I pulled the latest Parafold changes and created a new environment with the suggested installation steps. Next I ran the following command to use Alphafold.

(parafold)[ParallelFold]$ ./run_alphafold.sh \
-d ../alphafold_data \
-o ../alphafold_output/ \
-m model_1,model_2,model_3,model_4,model_5 \
-p monomer \
-i ../alphafold_input/IFT57.fasta \
-t 1800-01-01 \
-g true \
-u all

Unfortunately I get the following error

I0228 13:58:03.541854 22820960240128 templates.py:857] Using precomputed obsolete pdbs ../alphafold_data/pdb_mmcif/obsolete.dat.
I0228 13:58:03.663074 22820960240128 xla_bridge.py:353] Unable to initialize backend 'tpu_driver': NOT_FOUND: Unable to find driver in registry given worker: 
I0228 13:58:04.104593 22820960240128 xla_bridge.py:353] Unable to initialize backend 'rocm': NOT_FOUND: Could not find registered platform with name: "rocm". Available platform names are: Interpreter CUDA Host
I0228 13:58:04.104862 22820960240128 xla_bridge.py:353] Unable to initialize backend 'tpu': module 'jaxlib.xla_extension' has no attribute 'get_tpu_client'
I0228 13:58:04.104926 22820960240128 xla_bridge.py:353] Unable to initialize backend 'plugin': xla_extension has no attributes named get_plugin_device_client. Compile TensorFlow with //tensorflow/compiler/xla/python:enable_plugin_device set to true (defaults to false) to enable this.
./run_alphafold.sh: line 244: 3718078 Killed                  python $alphafold_script --fasta_paths=$fasta_path --model_names=$model_selection --parameter_path=$parameter_path --output_dir=$output_dir --jackhmmer_binary_path=$jackhmmer_binary_path --hhblits_binary_path=$hhblits_binary_path --hhsearch_binary_path=$hhsearch_binary_path --hmmsearch_binary_path=$hmmsearch_binary_path --hmmbuild_binary_path=$hmmbuild_binary_path --kalign_binary_path=$kalign_binary_path --uniref90_database_path=$uniref90_database_path --mgnify_database_path=$mgnify_database_path --bfd_database_path=$bfd_database_path --small_bfd_database_path=$small_bfd_database_path --uniref30_database_path=$uniref30_database_path --uniprot_database_path=$uniprot_database_path --pdb70_database_path=$pdb70_database_path --pdb_seqres_database_path=$pdb_seqres_database_path --template_mmcif_dir=$template_mmcif_dir --max_template_date=$max_template_date --obsolete_pdbs_path=$obsolete_pdbs_path --db_preset=$db_preset --model_preset=$model_preset --benchmark=$benchmark --models_to_relax=$models_to_relax --use_gpu_relax=$use_gpu_relax --recycling=$recycling --run_feature=$run_feature --logtostderr

I tried searching for the error elsewhere and some suggested that my jax/jaxlib versions may not be compatible for the CUDA and cudnn version running on my machines. However, I checked this and the versions are all correct since running jax.devices() in python detects my GPU.

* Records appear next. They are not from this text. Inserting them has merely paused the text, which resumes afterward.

(** * instaseis/source.py: sources and receivers of the AxiSEM DB interface

    A shallow embedding of [instaseis/source.py] (classes [SourceOrReceiver],
    [Source], [ForceSource] and [Receiver]) and the properties of its
    moment tensor, source time function, comparison and parsing code.

    Numbers.  The module is embedded twice.  In the first embedding Python
    floats and NumPy [float64] arrays are real numbers [R] and lists of
    reals; it carries the properties that do not depend on rounding: which
    attributes a method writes, what it raises, how objects compare, what
    the parsers return.  In the second, module [f64], the source time
    function code runs on IEEE binary64 floats, every operation rounded as
    NumPy rounds it; it carries the properties of the computed samples.

    Objects.  A NumPy array is an object: it has an identity besides its
    contents, and Python's comparison of containers looks at the identity
    first.  An array is therefore a pair of an identity and its data, and the
    code that creates arrays runs in a small state and exception monad whose
    state is the next unused identity. *)

From Stdlib Require Import String Reals Lra List Arith Lia Bool.
From Stdlib Require Import Permutation Floats ZArith Uint63.
Import ListNotations.
Open Scope R_scope.

(** ** Python run time: exceptions and object identities *)

Inductive exn : Type :=
| TypeError
| ValueError.

Inductive result (A : Type) : Type :=
| Ok (a : A)
| Raise (e : exn).
Arguments Ok {A} a.
Arguments Raise {A} e.

(** The allocator state: the next object identity that is not in use. *)
Definition heap : Type := nat.

Definition Py (A : Type) : Type := heap -> result A * heap.

Definition ret {A : Type} (a : A) : Py A := fun h => (Ok a, h).

Definition raise {A : Type} (e : exn) : Py A := fun h => (Raise e, h).

Definition bind {A B : Type} (m : Py A) (k : A -> Py B) : Py B :=
  fun h =>
    match m h with
    | (Ok a, h') => k a h'
    | (Raise e, h') => (Raise e, h')
    end.

Notation "x <- m ;; k" := (bind m (fun x => k))
  (at level 61, m at next level, right associativity).

(** The object [self] after a method call: the returned object when the call
    returns, and [self] as it was when the call raises (the methods below
    assign to [self] only after everything that can raise has run). *)
Definition self_after {A : Type} (call : Py A) (self : A) (h : heap) : A :=
  match fst (call h) with
  | Ok self' => self'
  | Raise _ => self
  end.

(** [None] where Python code reads [len(None)] or [None * n]. *)
Definition not_None {A : Type} (v : option A) : Py A :=
  match v with
  | Some a => ret a
  | None => raise TypeError
  end.

(** ** The NumPy functions the module calls

    NumPy is a library outside the repository; the definitions follow its
    documented behaviour on one-dimensional float arrays.  They are the
    functions without rounding, over the reals; [linspace], [trapz] and
    [interp] on binary64 floats are in module [f64] below. *)

Record ndarray : Type := mk_ndarray {
  arr_id : nat;
  arr_data : list R
}.

Module np.

(** [np.array(values)]: a new array object holding a copy of [values]. *)
Definition array (values : list R) : Py ndarray :=
  fun h => (Ok (mk_ndarray h values), S h).

(** [a /= c]: division in place, the object stays the same. *)
Definition idiv (a : ndarray) (c : R) : ndarray :=
  mk_ndarray (arr_id a) (map (fun v => v / c) (arr_data a)).

Definition deg2rad (x : R) : R := x * (PI / 180).

(** [np.linspace(start, stop, num, endpoint=False)]:
    [step = (stop - start) / num] and [arange(0, num) * step + start];
    no sample for [num = 0]. *)
Definition linspace (start stop : R) (num : nat) : list R :=
  let step := (stop - start) / INR num in
  map (fun i => INR i * step + start) (seq 0 num).

(** [np.trapz(y, dx=dx)]: the sum of [dx * (y[1:] + y[:-1]) / 2.0]. *)
Definition trapz (y : list R) (dx : R) : R :=
  fold_right Rplus 0
    (map (fun p => dx * (fst p + snd p) / 2) (combine (tl y) (removelast y))).

(** The interpolant right of the sample [(x0, y0)], the remaining sample
    points being [xp], [fp]: the segment whose right end is the first point
    beyond [x], and [fp[-1]] when there is none. *)
Fixpoint interp_seg (x x0 y0 : R) (xp fp : list R) : R :=
  match xp, fp with
  | x1 :: xp', y1 :: fp' =>
      if Rlt_dec x x1
      then (y1 - y0) / (x1 - x0) * (x - x0) + y0
      else interp_seg x x1 y1 xp' fp'
  | _, _ => y0
  end.

(** The value of the interpolant at one point: [fp[0]] left of [xp[0]]. *)
Definition interp_at (xp fp : list R) (x : R) : R :=
  match xp, fp with
  | x0 :: xp', y0 :: fp' =>
      if Rlt_dec x x0 then y0 else interp_seg x x0 y0 xp' fp'
  | _, _ => 0
  end.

So I am puzzled why the software is not running any longer. Can you please help me with this?

I was able to successfully run alphafold before the latest changes (with version 2.2).

Zuricho commented 1 year ago

Could you send me your cuda version and jax/jaxlib version? I think you are correct that "jax/jaxlib versions may not be compatible for the CUDA"

gauravdiwan89 commented 1 year ago

CUDA version 11.6 jax 0.3.25 jaxlib 0.3.25+cuda11.cudnn82

Zuricho commented 1 year ago

My environment is similar to you:

cudatoolkit 11.3.1
cudnn 8.2.1
jax 0.3.25
jaxlib 0.3.25+cuda11.cudnn82
Is it possible that this is caused by the difference between cudatoolkit and cuda? (I'm not so sure)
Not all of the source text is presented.